Das Bandidos-Verbot und seine Folgen
Das Bundesinnenministerium hatte die Rockergruppe Bandidos im vergangenen Juli NRW-weit verboten. Die Polizei schloss 19 Vereinsheime. Von der Verbotsverfügung war die "Bandidos MC Federation West Central" mit insgesamt 38 Chaptern betroffen, davon sämtliche 28 in NRW.
"Wir konnten nicht feststellen, dass es zur Gründung von Nachfolgeorganisationen gekommen ist. Ebenso wenig haben wir feststellen können, dass sich das Personenpotenzial in Richtung anderer Rockergruppen oder der Clans bewegt hat", sagte Schmitz. Vor dem Verbot galten die Bandidos als die mit Abstand mitgliederstärkste Rockergruppe Nordrhein-Westfalens.
"Dass es natürlich einzelne ehemalige Mitglieder der Bandidos gibt, die weiter ihren kriminellen Tätigkeiten nachgehen, davon ist nach aller kriminalpolizeilicher Erfahrung auszugehen", sagte Schmitz.
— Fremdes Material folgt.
Definition after (r : result string) (n : nat) (rest : list typeSigFrame) (results : list string)
    : option (result (list string)) :=
  match r with Ok s => sig_loop n rest (results ++ [s]) | Err e => Some (Err e) end.

Lemma popResult_app l1 l2 : popResult (length l2) (l1 ++ l2) = (l2, l1).
Proof.
  unfold popResult. rewrite length_app. replace (length l1 + length l2 - length l2) with (length l1) by lia.
  by rewrite drop_app_length, take_app_length.
Qed.

Lemma sig_children_run (l : list typeExprFrame) :
  Forall (λ f : typeExprFrame, ∀ n rest results,
    sig_loop (sig_steps f.1 + n) (sig_frame f.1 f.2 :: rest) results = after (signature f.1 f.2) n rest results) l →
  ∀ n rest results,
    sig_loop (sum_list_with (λ f : typeExprFrame, sig_steps f.1) l + n)
      (((λ c : typeExprFrame, sig_frame c.1 c.2) <$> l) ++ rest) results =
    match map_result (λ f : typeExprFrame, signature f.1 f.2) l with
    | Ok cs => sig_loop n rest (results ++ cs)
    | Err e => Some (Err e)
    end.
Proof.
  induction 1 as [|[t b] l Ht _ IH]; intros n rest results; cbn.
  - by rewrite app_nil_r.
  - rewrite <- Nat.add_assoc, Ht. unfold after. cbn. destruct (signature t b) as [s|e]; cbn; [|done].
    rewrite IH. destruct (map_result _ l) as [cs|e]; cbn; [|done]. by rewrite <- app_assoc.
Qed.

Lemma map_result_length {A B} (f : A → result B) l ys : map_result f l = Ok ys → length ys = length l.
Proof.
  revert ys. induction l as [|x l IH]; cbn; [by intros ys [= <-]|].
  intros ys (y & _ & (zs & Hzs & [= <-])%rbind_ok)%rbind_ok. cbn. by rewrite (IH zs).
Qed.

Lemma map_result_ext {A B} (f g : A → result B) l : (∀ x, f x = g x) → map_result f l = map_result g l.
Proof. intros H. induction l as [|x l IH]; [done|]. cbn. by rewrite H, IH. Qed.

Lemma map_result_fmap {A B C} (g : A → B) (f : B → result C) l : map_result f (g <$> l) = map_result (f ∘ g) l.
Proof. induction l as [|x l IH]; [done|]. cbn. by rewrite IH. Qed.

Definition compound (t : TypeExpr) : Prop :=
  match t with NamedTypeExpr _ _ | UnionTypeExpr _ [] => False | _ => True end.

Lemma sig_compound_run t b n rest results : compound t →
  Forall (λ f : typeExprFrame, ∀ n rest results,
    sig_loop (sig_steps f.1 + n) (sig_frame f.1 f.2 :: rest) results = after (signature f.1 f.2) n rest results)
    (type_children (t, b)) →
  sig_loop (2 + sum_list_with (λ f : typeExprFrame, sig_steps f.1) (type_children (t, b)) + n)
    (sig_frame t b :: rest) results =
  after (let! cs := map_result (λ f : typeExprFrame, signature f.1 f.2) (type_children (t, b)) in Ok (sig_of t cs))
    n rest results.
Proof.
  intros Hc HF. set (frames := type_children (t, b)) in *.
  pose (d := {| sf_expr := t; sf_enum := b; sf_done := Some (length frames) |}).
  transitivity (sig_loop (sum_list_with (λ f : typeExprFrame, sig_steps f.1) frames + S n)
    (((λ c : typeExprFrame, sig_frame c.1 c.2) <$> frames) ++ d :: rest) results).
  { rewrite Nat.add_succ_r. by destruct t as [| | | |sp [|u l]]. }
  rewrite (sig_children_run frames HF). destruct (map_result _ frames) as [cs|e] eqn:Hcs; cbn; [|done].
  assert (sig_step d rest (results ++ cs) = Ok (rest, results ++ [sig_of t cs])) as ->; [|done].
  apply map_result_length in Hcs.
  assert (popResult (length frames) (results ++ cs) = (cs, results)) as Hpop by (rewrite <- Hcs; apply popResult_app).
  unfold sig_step. cbn [sf_expr sf_done d]. rewrite Hpop. by destruct t as [| | | |sp [|u l]].
Qed.

Lemma sig_loop_run t : ∀ b n rest results,
  sig_loop (sig_steps t + n) (sig_frame t b :: rest) results = after (signature t b) n rest results.
Proof.
  induction t as [sp p|sp u IH|sp u IH|sp k v IHk IHv|sp l IH] using type_expr_ind; intros b n rest results.
  - unfold after. cbn. by case_bool_decide.
  - assert (2 + sig_steps u = 2 + sum_list_with (λ f : typeExprFrame, sig_steps f.1) (type_children (ListTypeExpr sp u, b)))
      as Hs by (cbn; lia). cbn [sig_steps]. rewrite Hs, sig_compound_run; [|done|by repeat constructor].
    cbn. by destruct (signature u false).
  - assert (2 + sig_steps u = 2 + sum_list_with (λ f : typeExprFrame, sig_steps f.1) (type_children (OptionalTypeExpr sp u, b)))
      as Hs by (cbn; lia). cbn [sig_steps]. rewrite Hs, sig_compound_run; [|done|by repeat constructor].
    cbn. by destruct (signature u false).
  - assert (2 + sig_steps k + sig_steps v = 2 + sum_list_with (λ f : typeExprFrame, sig_steps f.1) (type_children (MapTypeExpr sp k v, b)))
      as Hs by (cbn; lia). cbn [sig_steps]. rewrite Hs, sig_compound_run; [|done|by repeat constructor].
    cbn. by destruct (signature k false), (signature v false).
  - destruct l as [|t l]; [done|].
    assert (2 + sum_list_with sig_steps (t :: l) =
      2 + sum_list_with (λ f : typeExprFrame, sig_steps f.1) (type_children (UnionTypeExpr sp (t :: l), b))) as Hs
      by (cbn [type_children fst]; by rewrite sum_list_with_fmap).
    cbn [sig_steps]. rewrite Hs, sig_compound_run; [|done|].
    + cbn [type_children fst]. by rewrite map_result_fmap.
    + cbn [type_children fst]. apply Forall_fmap. eapply Forall_impl; [exact IH|]. intros u Hu ???. apply Hu.
Qed.

Lemma sig_steps_le t : sig_steps t <= 2 * type_size t.
Proof.
  induction t as [sp p|sp u IH|sp u IH|sp k v IHk IHv|sp l IH] using type_expr_ind; cbn in *; try lia.
  assert (sum_list_with sig_steps l <= 2 * sum_list_with type_size l); [|lia].
  induction IH; cbn in *; lia.
Qed.

Lemma typeSignature_spec t b : typeSignature t b = signature t b.
Proof.
  unfold typeSignature. replace (2 * type_size t) with (sig_steps t + (2 * type_size t - sig_steps t))
    by (pose proof (sig_steps_le t); lia).
  rewrite sig_loop_run. unfold after. destruct (signature t b) as [s|e]; [|done].
  by destruct (2 * type_size t - sig_steps t).
Qed.

(** ** Compatibility is equality up to positions *)
Inductive Shape :=
| SName (name : string)
| SList (t : Shape)
| SOptional (t : Shape)
| SMap (k v : Shape)
| SUnion (ts : list Shape).

Fixpoint shape (t : TypeExpr) : Shape :=
  match t with
  | NamedTypeExpr _ p => SName (trim_space (path_Raw p))
  | ListTypeExpr _ t => SList (shape t)
  | OptionalTypeExpr _ t => SOptional (shape t)
  | MapTypeExpr _ k v => SMap (shape k) (shape v)
  | UnionTypeExpr _ ts => SUnion (map shape ts)
  end.

(** A name without the punctuation of signatures. *)
Definition sig_delimiter (a : ascii) : bool := bool_decide (a ∈ ["<"; ">"; ","; "|"; ":"]%char).
Fixpoint clean (s : string) : bool :=
  match s with EmptyString => true | String a s' => negb (sig_delimiter a) && clean s' end.
Fixpoint clean_names (t : TypeExpr) : bool :=
  match t with
  | NamedTypeExpr _ p => clean (trim_space (path_Raw p))
  | ListTypeExpr _ t | OptionalTypeExpr _ t => clean_names t
  | MapTypeExpr _ k v => clean_names k && clean_names v
  | UnionTypeExpr _ ts => forallb clean_names ts
  end.

(** What may follow a word, and a signature. *)
Definition word_end (s : string) : Prop :=
  match s with EmptyString => True | String a _ => sig_delimiter a = true end.
Definition sig_end (s : string) : Prop :=
  match s with EmptyString => True | String a _ => a ∈ [">"; ","; "|"]%char end.

Lemma word_unique w1 w2 x1 x2 : clean w1 = true → clean w2 = true → word_end x1 → word_end x2 →
  w1 +:+ x1 = w2 +:+ x2 → w1 = w2 ∧ x1 = x2.
Proof.
  revert w2. induction w1 as [|a w1 IH]; intros [|b w2]; rewrite ?str_app_nil_l, ?str_app_cons; cbn.
  - done.
  - intros _ [Hb%negb_true_iff _]%andb_true_iff Hx _ ->. cbn in Hx. congruence.
  - intros [Ha%negb_true_iff _]%andb_true_iff _ _ Hx <-. cbn in Hx. congruence.
  - intros [_ H1]%andb_true_iff [_ H2]%andb_true_iff Hx1 Hx2 [= -> H].
    by destruct (IH w2 H1 H2 Hx1 Hx2 H) as [-> ->].
Qed.

(** The word a signature starts with and what follows it. *)
Definition sig_parts (t : TypeExpr) (b : bool) (r w x : string) : Prop :=
  match t with
  | NamedTypeExpr _ p =>
      let name := trim_space (path_Raw p) in
      if b && isEnumLiteralName name then w = "enum" ∧ x = ":" +:+ name +:+ r else w = name ∧ x = r
  | ListTypeExpr _ u => w = "list" ∧ ∃ c, signature u false = Ok c ∧ x = "<" +:+ c +:+ ">" +:+ r
  | OptionalTypeExpr _ u => w = "optional" ∧ ∃ c, signature u false = Ok c ∧ x = "<" +:+ c +:+ ">" +:+ r
  | MapTypeExpr _ k v => w = "map" ∧ ∃ c d, signature k false = Ok c ∧ signature v false = Ok d ∧
      x = "<" +:+ c +:+ "," +:+ d +:+ ">" +:+ r
  | UnionTypeExpr _ l => w = "union" ∧ ∃ cs, map_result (λ u, signature u true) l = Ok cs ∧ l ≠ [] ∧
      x = "<" +:+ String.concat "|" cs +:+ ">" +:+ r
  end.

Lemma sig_end_word r : sig_end r → word_end r.
Proof. destruct r as [|a r]; [done|]. cbn. rewrite !elem_of_cons, elem_of_nil. by intros [->|[->|[->|[]]]]. Qed.

Lemma sig_split t b s r : signature t b = Ok s → clean_names t = true → sig_end r →
  ∃ w x, s +:+ r = w +:+ x ∧ clean w = true ∧ word_end x ∧ sig_parts t b r w x.
Proof.
  intros Hs Hc Hr. destruct t as [sp p|sp u|sp u|sp k v|sp l]; cbn in Hs, Hc.
  - case_bool_decide; [done|]. injection Hs as <-. unfold name_sig. cbn.
    destruct (b && isEnumLiteralName _) eqn:Hb.
    + exists "enum", (":" +:+ trim_space (path_Raw p) +:+ r). rewrite !str_app_assoc.
      split_and!; cbn; rewrite ?Hb; done.
    + eexists _, r. split_and!; cbn; rewrite ?Hb; auto using sig_end_word.
  - apply rbind_ok in Hs as (c & Hc' & [= <-]). exists "list", ("<" +:+ c +:+ ">" +:+ r).
    rewrite !str_app_assoc. split; [done|]. split; [done|]. split; [done|]. split; eauto.
  - apply rbind_ok in Hs as (c & Hc' & [= <-]). exists "optional", ("<" +:+ c +:+ ">" +:+ r).
    rewrite !str_app_assoc. split; [done|]. split; [done|]. split; [done|]. split; eauto.
  - apply rbind_ok in Hs as (c & Hk & (d & Hv & [= <-])%rbind_ok).
    exists "map", ("<" +:+ c +:+ "," +:+ d +:+ ">" +:+ r). rewrite !str_app_assoc.
    split; [done|]. split; [done|]. split; [done|]. split; eauto 10.
  - destruct l as [|t l]; [done|]. apply rbind_ok in Hs as (cs & Hcs & [= <-]).
    exists "union", ("<" +:+ String.concat "|" cs +:+ ">" +:+ r). rewrite !str_app_assoc.
    split; [done|]. split; [done|]. split; [done|]. split; eauto 10.
Qed.

Definition inj_at (t : TypeExpr) : Prop := ∀ b u s1 s2 r1 r2, clean_names t = true → clean_names u = true →
  signature t b = Ok s1 → signature u b = Ok s2 → sig_end r1 → sig_end r2 → s1 +:+ r1 = s2 +:+ r2 →
  shape t = shape u ∧ r1 = r2.

Lemma concat_cons c cs r : String.concat "|" (c :: cs) +:+ r =
  c +:+ match cs with [] => r | _ => "|" +:+ String.concat "|" cs +:+ r end.
Proof. destruct cs as [|d cs]; [done|]. cbn [String.concat]. by rewrite !str_app_assoc. Qed.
"Ob die anderen Rockergruppen jetzt versuchen, in diese Lücke zu stoßen - das zu beurteilen, ist es noch zu früh. Im Moment stellen wir das nicht fest."
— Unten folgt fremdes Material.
Definition validateConformanceCases (c : Contract) : list gerror :=
  let '(es, pinned) := cases_errors (list_to_set (DirectiveNames c)) ∅ (Conformance c) in
  es ++ ((λ s, errorf "directive %q has no conformance case" [spec_Name s]) <$>
           filter (λ s, spec_Name s ∉ pinned) (Directives c)).

Definition validateContractIntrinsic (c : Contract) : list gerror :=
  let '(es, seen) := directives_errors ∅ (Directives c) in
  (if bool_decide (con_Shape c ∈ ValidExecutionShapes) then [] else [errorf "unknown execution shape %q" [con_Shape c]]) ++
  es ++
  (Directives c ≫= λ s, (λ r, errorf "directive %q requires undeclared directive %q" [spec_Name s; r]) <$>
     filter (λ r, r ∉ seen) (Requires s)) ++
  ((λ n, errorf "order rule references undeclared directive %q" [n]) <$>
     filter (λ n, n ∉ seen) (default [] (Order c))) ++
  ((λ _, errorf "composes entry must be a paradigm name" []) <$>
     filter (λ p, trim_space p = EmptyString) (Composes c)) ++
  validateConformanceCases c.

(** ** The registry *)
Record ContractRegistry := { byName : gmap string Contract; reg_order : list string }.
Definition NewContractRegistry : ContractRegistry := {| byName := ∅; reg_order := [] |}.

Definition Register (c : Contract) (r : ContractRegistry) : option gerror * ContractRegistry :=
  let name := trim_space (Paradigm c) in
  if bool_decide (name = EmptyString) then (Some (ErrMsg "paradigm contract requires a name"), r)
  else if negb (bool_decide (name = Paradigm c)) then
    (Some (ErrFmt "paradigm contract name %q must not carry leading/trailing whitespace" [Paradigm c]), r)
  else match validateContractIntrinsic c with
       | [] =>
           if bool_decide (is_Some (byName r !! name)) then
             (Some (ErrFmt "duplicate paradigm contract registration for %q" [name]), r)
           else (None, {| byName := <[name := c]> (byName r); reg_order := reg_order r ++ [name] |})
       | errs => (Some (ErrFmt "invalid %s paradigm contract: %s" [name; String.concat "; " (error_text <$> errs)]), r)
       end.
Schießerei in Duisburg wegen Rocker-Streit
Mit der Schießerei in Duisburg, bei der vor gut drei Wochen vier Menschen verletzt wurden, hatten sich die Rocker in der Öffentlichkeit zurückgemeldet. Die Ermittler führen den Gewaltausbruch auf einen aus dem Ruder gelaufenen Konflikt zwischen Hells Angels und einem türkisch-arabischen Clan zurück.
Dass sich in der Folge das Duisburger Charter der Hells Angels aufgelöst hat, wollte Schmitz nicht bestätigen: "Deren eigene Veröffentlichungen sind ein Indiz, mehr aber auch nicht. Ob das so ist, ist Gegenstand der Ermittlungen. Die Auflösung eines Charters kann immer ein Mittel sein, um sich kurzfristig Maßnahmen der Polizei zu entziehen."
Die einschlägigen Rockergruppen stehen im Verdacht, in Geschäftsfeldern der Organisierten Kriminalität wie Drogen- und Menschenhandel, Prostitution, illegalem Glücksspiel und Schutzgeld-Erpressung mitzumischen.